In java, you’ll code something like:
class MySharedObject
{
public int myData;
public void mySharedFunc(int o) synchronized
{
myData += o;
}
MySharedObject() { myData = 0; }
};
// In one thread, you'll do :
MySharedObject obj = getMySharedObj();
obj.mySharedFunc(3);
// In the other thread, you'll do :
MySharedObject obj = getMySharedObj();
obj.mySharedFunc(2);
In Java, because of the “synchronized” keyword, you are sure that myData will be 5 after the 2 threads, because entering the mySharedFunc is done internally by locking MySharedObject’s mutex.
If you write this code in C++:
class MySharedObject
{
public: int myData;
void mySharedFunc(int o)
{
myData += o;
}
MySharedObject() { myData = 0; }
};
// In one thread, you'll do :
MySharedObject &obj = getMySharedObj();
obj.mySharedFunc(3);
// In the other thread, you'll do :
MySharedObject &obj = getMySharedObj();
obj.mySharedFunc(2);
You have no guarantee of the result of myData. If the first thread is stopped just after “load myData value in a register, add o value to the register”, then the 2nd thread execute entirely, the first thread finish “store the register back in myData” will result in myData being 3 not 5.

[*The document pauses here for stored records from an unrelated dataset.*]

(** The locals after the plain tokens [toks] at the start of a line. *)
Lemma reaches_plain_start garbage w toks :
  Forall (λ t, is_operator t = false) toks → length toks ≤ MAX_ARGS →
  ∃ st rest,
    reaches garbage w toks st w ∧ scan_ok st ∧
    command st = (Some <$> toks) ++ rest ∧ rest ≠ [] ∧
    cmd_index st = length toks ∧
    redirect_cmd st = replicate (MAX_ARGS + 1) None ∧
    input_file st = None ∧ output_before_pipe st = false ∧
    redirect_mode st = REG_CMD ∧ pipe_fds st = garbage.
Proof.
  intros Hplain Hlen.
  assert (Hrun : reaches garbage w [] (scan_init garbage) w) by constructor.
  apply (reaches_plain _ _ toks) in Hrun; [|done|simpl; bounds].
  simpl in Hrun.
  destruct (after_plain_fields toks (scan_init garbage))
    as (Hc & Hi & Hrc & Hif & Hobp & Hm & Hfds); [simpl; bounds|].
  simpl in Hc, Hi, Hrc, Hif, Hobp, Hm, Hfds.
  eexists _, _. split; [exact Hrun|].
  split; [by eapply reaches_scan_ok|].
  split; [exact Hc|]. split; [|done].
  intros Hnil. apply (f_equal length) in Hnil.
  rewrite length_drop in Hnil. simpl in Hnil. bounds.
Qed.

Lemma plain_line_finish garbage toks w :
  Forall (λ t, is_operator t = false) toks → length toks ≤ MAX_ARGS →
  ∃ cmd : array,
    parse_tokens garbage toks w
    = (exec_command REG_CMD cmd 0 ;;; ret EXEC_SUCCESS) w ∧
    cmd !! 0 = Some (head toks) ∧ argv_of cmd = Some toks.
Proof.
  intros Hplain Hlen.
  destruct (reaches_plain_start garbage w toks Hplain Hlen)
    as (st & rest & Hrun & Hok & Hc & Hrest & Hi & _ & _ & _ & Hm & _).
  rewrite (parse_tokens_end _ _ _ _ _ Hrun) by bounds.
  unfold finish. cbn [redirect_mode command]. rewrite Hm, decide_True by done.
  rewrite Hc, Hi, insert_after_plain by done.
  eexists. split; [reflexivity|]. split; [|apply argv_of_strings].
  by destruct toks.
Qed.

(** X9: a line of separators only is not skipped: when fork succeeds,
    parse_input_and_exec forks one child, whose first act is to call execvp
    with a NULL program (command[0]) and an empty argument vector, so that
    no program is run; the shell waits for it, prints nothing, changes
    neither its descriptors nor the files, and returns EXEC_SUCCESS. *)
Theorem blank_line_runs_no_program garbage n w :
  w_env w (w_clock w) = true →
  ∃ c w',
    parse_input_and_exec garbage (spaces n) COMMAND_SEPARATOR w = Ret EXEC_SUCCESS w' ∧
    w_children w' = w_children w ++ [c] ∧
    w_trace w' = w_trace w ++ [EFork (c_pid c); EWait] ∧
    w_fds w' = w_fds w ∧ w_files w' = w_files w ∧
    head (c_trace c) = Some (EExecFail None []) ∧
    Forall (λ e, ∀ p a o, e ≠ EExec p a o) (c_trace c).
Proof.
  intros Henv. unfold parse_input_and_exec, strtok.
  rewrite strtok_from_only_spaces.
  destruct (plain_line_finish garbage [] w) as (cmd & -> & H0 & Hargv);
    [constructor|simpl; bounds|].
  unfold bind at 1, exec_command, bind at 1, sys_fork. rewrite Henv.
  rewrite decide_False by (intros H; by apply H).
  unfold bind at 1, ret at 1, bind at 1, load. rewrite H0. unfold ret at 1.
  unfold execvp_and_handle_error, bind at 1, sys_execvp. rewrite Hargv.
  cbn. eexists _, _. split; [reflexivity|]. cbn.
  rewrite <- app_assoc.
  repeat split; try done.
  repeat constructor; done.
Qed.

(** X10: when fork fails on a line of at most MAX_ARGS plain tokens, the
    shell reports it with perror("fork()"), spawns nothing, waits for
    nothing, and still returns EXEC_SUCCESS. *)
Theorem fork_failure_on_plain_line garbage toks w :
  Forall (λ t, is_operator t = false) toks → length toks ≤ MAX_ARGS →
  w_env w (w_clock w) = false →
  parse_tokens garbage toks w = Ret EXEC_SUCCESS (log (EPerror "fork()") (tick w)).
Proof.
  intros Hplain Hlen Henv.
  destruct (plain_line_finish garbage toks w) as (cmd & -> & _); [done|done|].
  unfold bind at 1, exec_command, bind at 1, sys_fork. by rewrite Henv.
Qed.

(** X11: when pipe() fails at the first "|" of a line, the shell itself
    exits with status EXIT_FAILURE after perror("pipe()"): the rest of the
    line is not read and nothing is forked. *)
Theorem pipe_failure_ends_the_shell garbage toks rest w :
  Forall (λ t, is_operator t = false) toks → length toks ≤ MAX_ARGS →
  w_env w (w_clock w) = false →
  parse_tokens garbage (toks ++ "|" :: rest) w
  = Exit EXIT_FAILURE (log (EPerror "pipe()") (tick w)).
Proof.
  intros Hplain Hlen Henv.
  destruct (reaches_plain_start garbage w toks Hplain Hlen)
    as (st & tail & Hrun & Hok & Hc & Htail & Hi & _ & _ & _ & Hm & _).
  rewrite (parse_tokens_reaches _ _ _ _ _ _ Hrun) by bounds.
  destruct (MAX_INPUT - length toks) as [|n] eqn:Hn; [bounds|].
  cbn [scan_loop]. rewrite decide_False by bounds.
  destruct Hok as (Hlc & _ & _).
  unfold bind at 1, bind at 1, scan_token. cbn [String.eqb Ascii.eqb Bool.eqb orb andb].
  rewrite Hm. rewrite !decide_False by (try intros [?|?]; done).
  unfold bind at 1, store. rewrite decide_True by bounds.
  unfold ret at 1, bind at 1, input_pipe, bind at 1, sys_pipe. by rewrite Henv.
Qed.

(** ** Lines with input redirection *)

(** The locals after [toks < file]. *)
Lemma reaches_input_line garbage w toks file :
  Forall (λ t, is_operator t = false) toks → length toks ≤ MAX_ARGS →
  is_operator file = false →
  ∃ st, reaches garbage w (toks ++ ["<"; file]) st w ∧
        redirect_mode st = INPUT ∧ cmd_index st = 1 ∧
        command st !! 0 = Some (Some file) ∧
        redirect_cmd st !! 0 = Some (head toks) ∧
        argv_of (redirect_cmd st) = Some toks ∧
        input_file st = None ∧ output_before_pipe st = false.
Proof.
  intros Hplain Hlen Hfile.
  destruct (reaches_plain_start garbage w toks Hplain Hlen)
    as (st1 & tail & H0 & Hok1 & Hc & Htail & Hi & Hrc & Hif & Hobp & Hm & _).
  assert (Hlt : cmd_index st1 < MAX_ARGS + 1) by bounds.
  assert (Hle : cmd_index st1 ≤ MAX_ARGS) by bounds.
  pose proof (reaches_step _ _ _ _ _ _ _ _ H0 Hlt
                (lt_token_accepted st1 w Hm Hok1 Hle)) as H1.
  rewrite Hif, Hobp, Hi in H1.
  match type of H1 with
  | reaches _ _ _ ?s _ => set (st2 := s) in *
  end.
  assert (H2 : reaches garbage w ((toks ++ ["<"]) ++ [file])
                 (after_plain st2 [file]) w).
  { apply reaches_plain; [done|by constructor|simpl; bounds]. }
  rewrite <- app_assoc in H2. subst st2. simpl in H2.
  eexists. split; [exact H2|].
  destruct Hok1 as (Hlc & Hlr & _).
  cbn [redirect_mode cmd_index command redirect_cmd input_file output_before_pipe].
  rewrite Hc, saved_plain.
  split; [done|]. split; [done|]. split.
  { apply list_lookup_insert_eq. rewrite !length_insert, <- Hc, Hlc. bounds. }
  split; [by destruct toks|]. split; [apply argv_of_strings|done].
Qed.

Lemma input_line_finish garbage w toks file :
  Forall (λ t, is_operator t = false) toks → length toks ≤ MAX_ARGS →
  is_operator file = false →
  ∃ rc : array,
    rc !! 0 = Some (head toks) ∧ argv_of rc = Some toks ∧
    parse_tokens garbage (toks ++ ["<"; file]) w
    = (redirect_io INPUT rc (Some file) true ;;; ret EXEC_SUCCESS) w.
Proof.
  intros Hplain Hlen Hfile.
  destruct (reaches_input_line garbage w toks file)
    as (st & Hpos & Hm & Hi & H0 & Hr0 & Hargv & Hif & Hobp); try done.
  exists (redirect_cmd st). split; [done|]. split; [done|].
  rewrite (parse_tokens_end _ _ _ _ _ Hpos);
    [|rewrite length_app; simpl; bounds|rewrite Hi; bounds].
  unfold finish. simpl. rewrite Hm, Hi.
  rewrite decide_False by done.
  unfold bind at 1. unfold load.
  rewrite list_lookup_insert_ne by done. rewrite H0. unfold ret at 1.
  by rewrite decide_True by done.
Qed.

Lemma sys_open_missing file w :
  w_files w !! file = None ∨ w_env w (w_clock w) = false →
  sys_open (Some file) O_RDONLY w = Ret None (tick w).
Proof.
  intros H. unfold sys_open. destruct (w_env w (w_clock w)); [|done].
  destruct H as [H|H]; [|done]. unfold open_file. by rewrite H.
Qed.

(** X12: when the file of [cmd < file] does not exist, or open is refused,
    the shell reports it with perror("open()"), forks nothing (the command
    is not run), and returns EXEC_SUCCESS. *)
Theorem missing_input_file garbage toks file w :
  Forall (λ t, is_operator t = false) toks → length toks ≤ MAX_ARGS →
  is_operator file = false →
  w_files w !! file = None ∨ w_env w (w_clock w) = false →
  parse_tokens garbage (toks ++ ["<"; file]) w
  = Ret EXEC_SUCCESS (log (EPerror "open()") (tick w)).
Proof.
  intros Hplain Hlen Hfile Hmiss.
  destruct (input_line_finish garbage w toks file) as (rc & _ & _ & ->); try done.
  unfold bind at 1, redirect_io. cbn [andb negb bool_decide].
  rewrite decide_True by done. rewrite andb_false_r.
  unfold bind at 1. by rewrite sys_open_missing.
Qed.

Lemma sys_open_input file content w :
  w_env w (w_clock w) = true → w_files w !! file = Some content →
  sys_open (Some file) O_RDONLY w
  = Ret (Some (lowest_free (w_fds w)))
        (log (EOpen file O_RDONLY (lowest_free (w_fds w)))
           (set_fds (<[lowest_free (w_fds w) := DFile file O_RDONLY]> (w_fds w))
              (set_files (w_files w) (tick w)))).
Proof.
  intros Henv Hf. unfold sys_open. rewrite Henv. unfold open_file. by rewrite Hf.
Qed.

Lemma exec_command_input_run (cmd : array) prog args fd d w :
  w_env w (w_clock w) = true →
  w_fds w !! fd = Some d → fd ≠ STDIN_FILENO →
  cmd !! 0 = Some (Some prog) →
  argv_of cmd = Some args →
  ∃ c w',
    exec_command INPUT cmd fd w = Ret EXEC_SUCCESS w' ∧
    w_fds w' = w_fds w ∧
    w_children w' = w_children w ++ [c] ∧
    w_trace w' = w_trace w ++ [EFork (c_pid c); EWait] ∧
    c_inherited c = w_fds w ∧
    c_fds c = delete fd (<[STDIN_FILENO := d]> (w_fds w)) ∧
    (c_trace c = [EDup2 fd STDIN_FILENO; EClose fd d;
                  EExec prog args (default [] (w_run w (S (w_clock w))))] ∨
     c_trace c = [EDup2 fd STDIN_FILENO; EClose fd d;
                  EExecFail (Some prog) args; EPerror (prog +:+ " ");
                  EPerror "execvp()"]).
Proof.
  intros Henv Hfd Hne H0 Ha.
  unfold exec_command, bind, sys_fork. rewrite Henv.
  rewrite decide_True by done. rewrite decide_True by done.
  unfold ret, sys_dup2. simpl w_fds. rewrite Hfd.
  rewrite decide_False by done.
  unfold sys_close. simpl w_fds. rewrite lookup_insert_ne by done. rewrite Hfd.
  unfold load. rewrite H0. unfold ret.
  rewrite (execvp_run cmd prog args) by done.
  unfold exec_outcome. simpl w_run. simpl w_clock. simpl w_fds.
  destruct (w_run w (S (w_clock w))) as [out|].
  - eexists _, _. split; [done|]. simpl.
    repeat split; try done; simpl.
    + by rewrite <- app_assoc.
    + by left.
  - eexists _, _. split; [done|]. simpl.
    repeat split; try done; simpl.
    + by rewrite <- app_assoc.
    + by right.
Qed.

The gross solution is to lock a critical section while entering mySharedFunc(), and release it while leaving (so that the 2nd thread can’t execute until the first thread has finished)
However, if later on, you had other shared methods and forgot to lock the section, you’ll hardly understand the errors you’ll get.
The article above give a better solution which is:
class MySharedObject
{
public: int myData;
void mySharedFunc(int o)
{
myData += o;
}
MySharedObject() { myData = 0; }
// Multithreading access
volatile Lock lock;
void mySharedFunc(int o) volatile
{
lock.Acquire();
const_cast<MySharedObject*>(this)->mySharedFunc(o); // Call the non-volatile version
lock.Release();
}
};
// In one thread, you'll do :
volatile MySharedObject &obj = getMySharedObj();
obj.mySharedFunc(3); // Will call the volatile version
// In the other thread, you'll do :
volatile MySharedObject &obj = getMySharedObj();
obj.mySharedFunc(2); // Will call the volatile version
This improvement guarantee that if, later on, you add a method without making a volatile version of it, it won’t compile ( a volatile object calls its volatile methods)
This means that the multithreading code can be checked at compile-time for safety, not at jeopardize your run-time behavior.